Tributes also poured in from the Ontario Federation of Agriculture, the National Farmers Union and the Canadian Foodgrains Bank.
Named an officer in the Order of Canada in 1987, Whelan was cited as “The Great Canadian Farmer” who “turned Canada into a country known the world over for the efficient production of top-quality food” and “devoted himself to the cause of worldwide hunger through long-term agricultural improvement in developing countries.”
“He was very engaged with the international scene,” said Jim Cornelius, executive director of the Canadian Foodgrains Bank, who remembers lots of good conversations with the former minister about both Canadian and international agriculture.
“He was a real friend of the food grains bank,” said Cornelius. “We had an ongoing relationship where he would call up or send notes when he thought something should be done differently.”
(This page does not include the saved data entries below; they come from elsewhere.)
(* ===== verification/Files.v ===== *)
(** * Paths and files: what the program uses of [path/filepath] and [os]

    The lexical functions on slash-separated paths are functions of strings.
    The file system itself is a class: what a call does to it is the business
    of the world, what the program asks for is a path. *)

From Stdlib Require Import Ascii.
From stdpp Require Import strings list.
From S2P Require Import Prelude GoStrings Errs.
#[local] Open Scope string_scope.

Definition slash : ascii := "/"%char.

(** ** [filepath.Clean] *)

Definition rooted (path : string) : bool := HasPrefix path "/".

(** One component, onto the components so far, the last one first. *)
Definition cleanStep (isRooted : bool) (stack : list string) (c : string) : list string :=
  if bool_decide (c = "") || bool_decide (c = ".") then stack
  else if bool_decide (c = "..") then
    match stack with
    | [] => if isRooted then [] else [".."]
    | top :: rest => if bool_decide (top = "..") then ".." :: stack else rest
    end
  else c :: stack.

Definition cleanComponents (path : string) : list string :=
  rev (foldl (cleanStep (rooted path)) [] (Split path slash)).

Definition Clean (path : string) : string :=
  if bool_decide (path = "") then "."
  else
    let body := Join (cleanComponents path) "/" in
    if rooted path then "/" ++ body
    else if bool_decide (body = "") then "." else body.

(** [filepath.Join]. *)
Fixpoint Path_Join (elem : list string) : string :=
  match elem with
  | [] => ""
  | e :: rest => if bool_decide (e = "") then Path_Join rest else Clean (Join (e :: rest) "/")
  end.

(** [filepath.Dir]: what comes before the last slash, with it. *)
Definition Dir (path : string) : string :=
  match CutLast path "/" with
  | Some (before, _) => Clean (before ++ "/")
  | None => Clean ""
  end.

(** [filepath.Base]. *)
Fixpoint TrimRightSlash (fuel : nat) (s : string) : string :=
  match fuel with
  | S fuel' => match CutLast s "/" with
               | Some (before, "") => TrimRightSlash fuel' before
               | _ => s
               end
  | O => s
  end.

Definition Base (path : string) : string :=
  if bool_decide (path = "") then "."
  else
    let path := TrimRightSlash (String.length path) path in
    let path := match CutLast path "/" with Some (_, after) => after | None => path end in
    if bool_decide (path = "") then "/" else path.

(** ** The file system *)
Class Files (W : Type) := {
  MkdirAll : string → GoM W error unit;
  Stat : string → GoM W error unit;
  IsNotExist : error → bool;
  RemoveFile : string → GoM W error unit;
  RemoveAll : string → GoM W error unit;
}.

(** ** Lemmas *)

(** A component that names an entry. *)
Definition ordinary (c : string) : Prop := c ≠ "" ∧ c ≠ "." ∧ c ≠ ".." ∧ without slash c = true.

Lemma Split_without s sep : Forall (λ c, without sep c = true) (Split s sep).
Proof.
  induction s as [|c s IH]; simpl; [by repeat constructor|].
  destruct (Ascii.eqb c sep) eqn:E; [by constructor|].
  destruct (Split s sep) as [|p ps]; [constructor; [|constructor]; unfold without; simpl; by rewrite E|].
  inversion IH; subst. constructor; [|done]. unfold without in *. simpl. rewrite E. by apply andb_true_iff.
Qed.

Lemma cleanStep_rooted stack c :
  Forall ordinary stack → without slash c = true → Forall ordinary (cleanStep true stack c).
Proof.
  intros Hs Hc. unfold cleanStep.
  destruct (bool_decide_reflect (c = "")); [done|]. destruct (bool_decide_reflect (c = ".")); [done|]. simpl.
  destruct (bool_decide_reflect (c = "..")); [|by constructor].
  destruct Hs as [|top rest Htop Hs]; [constructor|].
  destruct (bool_decide_reflect (top = "..")) as [->|]; [|done]. by destruct Htop as (_ & _ & [] & _).
Qed.

Lemma foldl_cleanStep l stack :
  Forall ordinary stack → Forall (λ c, without slash c = true) l →
  Forall ordinary (foldl (cleanStep true) stack l).
Proof.
  intros Hs Hl. revert stack Hs. induction Hl as [|c l Hc Hl IH]; intros stack Hs; simpl; [done|].
  by apply IH, cleanStep_rooted.
Qed.

(** A cleaned rooted path names a chain of entries, none of which is the parent. *)
Lemma cleanComponents_rooted path : rooted path = true → Forall ordinary (cleanComponents path).
Proof.
  intros Hr. unfold cleanComponents. rewrite Hr. apply Forall_rev. apply foldl_cleanStep; [constructor|].
  apply Split_without.
Qed.

Lemma cleanStep_ordinary b stack c : ordinary c → cleanStep b stack c = c :: stack.
Proof. intros (H1 & H2 & H3 & _). unfold cleanStep. by rewrite !bool_decide_eq_false_2. Qed.

Lemma foldl_ordinary b l stack : Forall ordinary l → foldl (cleanStep b) stack l = rev_append l stack.
Proof.
  intros Hl. revert stack. induction Hl as [|c l Hc Hl IH]; intros stack; [done|].
  cbn [foldl]. by rewrite cleanStep_ordinary, IH.
Qed.

Lemma Split_app sep s t : Split (s ++ String sep t) sep = (Split s sep ++ Split t sep)%list.
Proof.
  induction s as [|c s IH].
  - change ("" ++ String sep t) with (String sep t). simpl. by rewrite Ascii.eqb_refl.
  - rewrite sapp_cons. simpl. rewrite IH. destruct (Ascii.eqb c sep); [done|].
    destruct (Split s sep) as [|p ps] eqn:E; [|done]. by destruct s; simpl in E; repeat case_match.
Qed.

Lemma Split_nonempty s sep : Split s sep ≠ [].
Proof. destruct s; simpl; [done|]. destruct (Ascii.eqb _ _); [done|]. by destruct (Split s sep). Qed.

Lemma ordinary_without l : Forall ordinary l → Forall (λ c, without slash c = true) l.
Proof. intros Hl. eapply Forall_impl; [exact Hl|]. by intros c (_ & _ & _ & Hc). Qed.

(** The text of a rooted path with these components. *)
Definition rootedPath (comps : list string) : string := "/" ++ Join comps "/".

Lemma Clean_rooted path : rooted path = true → Clean path = rootedPath (cleanComponents path).
Proof. intros Hr. unfold Clean. rewrite Hr. by destruct (bool_decide_reflect (path = "")) as [->|]. Qed.

Lemma rootedPath_rooted comps : rooted (rootedPath comps) = true.
Proof. unfold rooted, rootedPath. apply HasPrefix_spec. by eexists. Qed.

Lemma components_rootedPath comps : Forall ordinary comps → cleanComponents (rootedPath comps) = comps.
Proof.
  intros Hc. unfold cleanComponents. rewrite rootedPath_rooted.
  assert (Split (rootedPath comps) slash = "" :: Split (Join comps "/") slash) as -> by done.
  change (foldl ?f ?a ("" :: ?l)) with (foldl f (f a "") l).
  assert (cleanStep true [] "" = []) as -> by done.
  destruct (decide (comps = [])) as [->|Hne]; [done|].
  rewrite (Split_Join slash) by (done || by apply ordinary_without).
  rewrite foldl_ordinary by done. by rewrite rev_append_rev, app_nil_r, rev_involutive.
Qed.

(** Cleaning is idempotent. *)
Lemma cleanComponents_Clean path : rooted path = true → cleanComponents (Clean path) = cleanComponents path.
Proof. intros Hr. rewrite Clean_rooted by done. by apply components_rootedPath, cleanComponents_rooted. Qed.

Lemma Clean_idemp path : rooted path = true → Clean (Clean path) = Clean path.
Proof.
  intros Hr. rewrite (Clean_rooted (Clean path)), cleanComponents_Clean, <- Clean_rooted by
    (done || by rewrite Clean_rooted, rootedPath_rooted). done.
Qed.

(** [p] names [d] or an entry below it: the components of [d], then ordinary
    ones, so following them from [d] never leaves it. *)
Definition within (d p : string) : Prop :=
  ∃ rest, cleanComponents p = (cleanComponents d ++ rest)%list ∧ Forall ordinary rest.

Definition strictlyWithin (d p : string) : Prop :=
  ∃ rest, cleanComponents p = (cleanComponents d ++ rest)%list ∧ Forall ordinary rest ∧ rest ≠ [].

Lemma strictly_within d p : strictlyWithin d p → within d p.
Proof. intros (rest & ? & ? & _). by exists rest. Qed.

Lemma within_refl d : within d d.
Proof. exists []. by rewrite app_nil_r. Qed.

(** The textual test [strings.HasPrefix(target, dir + "/")] decides it for cleaned paths. *)
Lemma HasPrefix_within d p :
  rooted d = true → rooted p = true → HasPrefix (Clean p) (Clean d ++ "/") = true → strictlyWithin (Clean d) (Clean p).
Proof.
  intros Hd Hp [t Ht]%HasPrefix_spec. unfold strictlyWithin. rewrite !cleanComponents_Clean by done.
  pose proof (cleanComponents_rooted d Hd) as Od. pose proof (cleanComponents_rooted p Hp) as Op.
  rewrite !Clean_rooted in Ht by done. unfold rootedPath in Ht. rewrite <- !sapp_assoc in Ht.
  change ("/" ++ ?x) with (String slash x) in Ht. injection Ht as Ht.
  assert (Split (Join (cleanComponents p) "/") slash =
    (Split (Join (cleanComponents d) "/") slash ++ Split t slash)%list) as E.
  { rewrite Ht. change (?a ++ "/" ++ t) with (a ++ String slash t). apply Split_app. }
  destruct (decide (cleanComponents p = [])) as [Ep|Ep].
  { rewrite Ep in Ht. by destruct (Join (cleanComponents d) "/"). }
  rewrite (Split_Join slash) in E by (done || by apply ordinary_without).
  destruct (decide (cleanComponents d = [])) as [Ed|Ed].
  { rewrite Ed in E |- *. simpl in E. rewrite E in Op. inversion Op as [|? ? [Hbad _]]. done. }
  rewrite (Split_Join slash) in E by (done || by apply ordinary_without).
  exists (Split t slash). split_and!; [done| |apply Split_nonempty]. rewrite E in Op. by apply Forall_app in Op as [_ ?].
Qed.

Lemma rooted_app p t : rooted p = true → rooted (p ++ t) = true.
Proof. unfold rooted. rewrite !HasPrefix_spec. intros [q ->]. exists (q ++ t). done. Qed.

Lemma Path_Join_rooted d name : rooted d = true → Path_Join [d; name] = Clean (d ++ "/" ++ name).
Proof. intros Hr. cbn [Path_Join]. by destruct (bool_decide_reflect (d = "")) as [->|]. Qed.

Lemma CutLast_without s (c : ascii) : without c s = true → CutLast s (String c "") = None.
Proof.
  induction s as [|a s IH]; [done|]. intros [Ha%negb_true_iff Hs]%andb_true_iff.
  simpl. rewrite IH by done. destruct (ascii_dec c a) as [->|]; [by rewrite Ascii.eqb_refl in Ha|done].
Qed.

Lemma CutLast_last s (c : ascii) t : without c t = true → CutLast (s ++ String c t) (String c "") = Some (s, t).
Proof.
  intros Ht. induction s as [|a s IH].
  - change ("" ++ String c t) with (String c t). cbn [CutLast]. rewrite CutLast_without by done.
    unfold HasPrefix. cbn [String.prefix]. destruct (ascii_dec c c) as [_|[]]; [|done]. by destruct t.
  - rewrite sapp_cons. cbn [CutLast]. by rewrite IH.
Qed.

Lemma Join_snoc l x sep : l ≠ [] → Join (l ++ [x])%list sep = Join l sep ++ sep ++ x.
Proof.
  unfold Join. induction l as [|a l IH]; [done|]. intros _.
  destruct l as [|b l]; [done|]. change (String.concat sep ((a :: b :: l) ++ [x])%list)
    with (a ++ sep ++ String.concat sep ((b :: l) ++ [x])%list).
  rewrite IH by done. change (String.concat sep (a :: b :: l)) with (a ++ sep ++ String.concat sep (b :: l)).
  by rewrite !sapp_assoc.
Qed.

(** The directory of a rooted path drops its last component. *)
Lemma Dir_rootedPath l x : Forall ordinary l → ordinary x → Dir (rootedPath (l ++ [x])%list) = rootedPath l.
Proof.
  intros Hl Hx. assert (rootedPath (l ++ [x])%list = (if decide (l = []) then "" else rootedPath l) ++ String slash x) as E.
  { case_decide as Hn; [by subst|]. unfold rootedPath. rewrite Join_snoc by done. by rewrite <- sapp_assoc. }
  unfold Dir. rewrite E, (CutLast_last _ slash) by apply Hx.
  set (b := if decide (l = []) then "" else rootedPath l).
  assert (rooted (b ++ "/") = true) as Hr.
  { unfold b. case_decide; [done|]. apply rooted_app, rootedPath_rooted. }
  rewrite Clean_rooted by done. f_equal. unfold cleanComponents. rewrite Hr.
  change (b ++ "/") with (b ++ String slash ""). rewrite Split_app, foldl_app. cbn [Split foldl].
  assert (∀ s, cleanStep true s "" = s) as -> by done. unfold b. case_decide as Hn; [by subst|].
  pose proof (components_rootedPath l Hl) as Ec. unfold cleanComponents in Ec.
  by rewrite rootedPath_rooted in Ec.
Qed.

Lemma rooted_components p : rooted p = true → Clean p = p → p = rootedPath (cleanComponents p).
Proof. intros Hr Hc. by rewrite <- Clean_rooted, Hc. Qed.

(** The directory of an entry strictly below [d] is at or below [d]. *)
Lemma Dir_within d p : rooted p = true → Clean p = p → strictlyWithin d p → within d (Dir p).
Proof.
  intros Hr Hc (rest & E & Ho & Hne). destruct (exists_last Hne) as (l & x & ->).
  apply Forall_app in Ho as [Hol Hox]. inversion Hox as [|? ? Hx _]; subst.
  pose proof (cleanComponents_rooted p Hr) as Op. rewrite E, app_assoc in Op. apply Forall_app in Op as [Odl _].
  rewrite (rooted_components p Hr Hc), E, app_assoc, Dir_rootedPath by done.
  exists l. by rewrite components_rootedPath.
Qed.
Whelan’s political career in southwestern Ontario began on a local school board in 1945 and on the council of Anderdon Township in 1949. As a farmer, he served as president of the Harrow Farmers’ Co-operative, as a director with the United Co-operative Board and Co-operators Insurance Association, and as a founding member of the Ontario Winter Wheat Producer Marketing Board.
He first came to the House of Commons in 1962 as the Liberal MP for Essex South, during John Diefenbaker’s Progressive Conservative administration.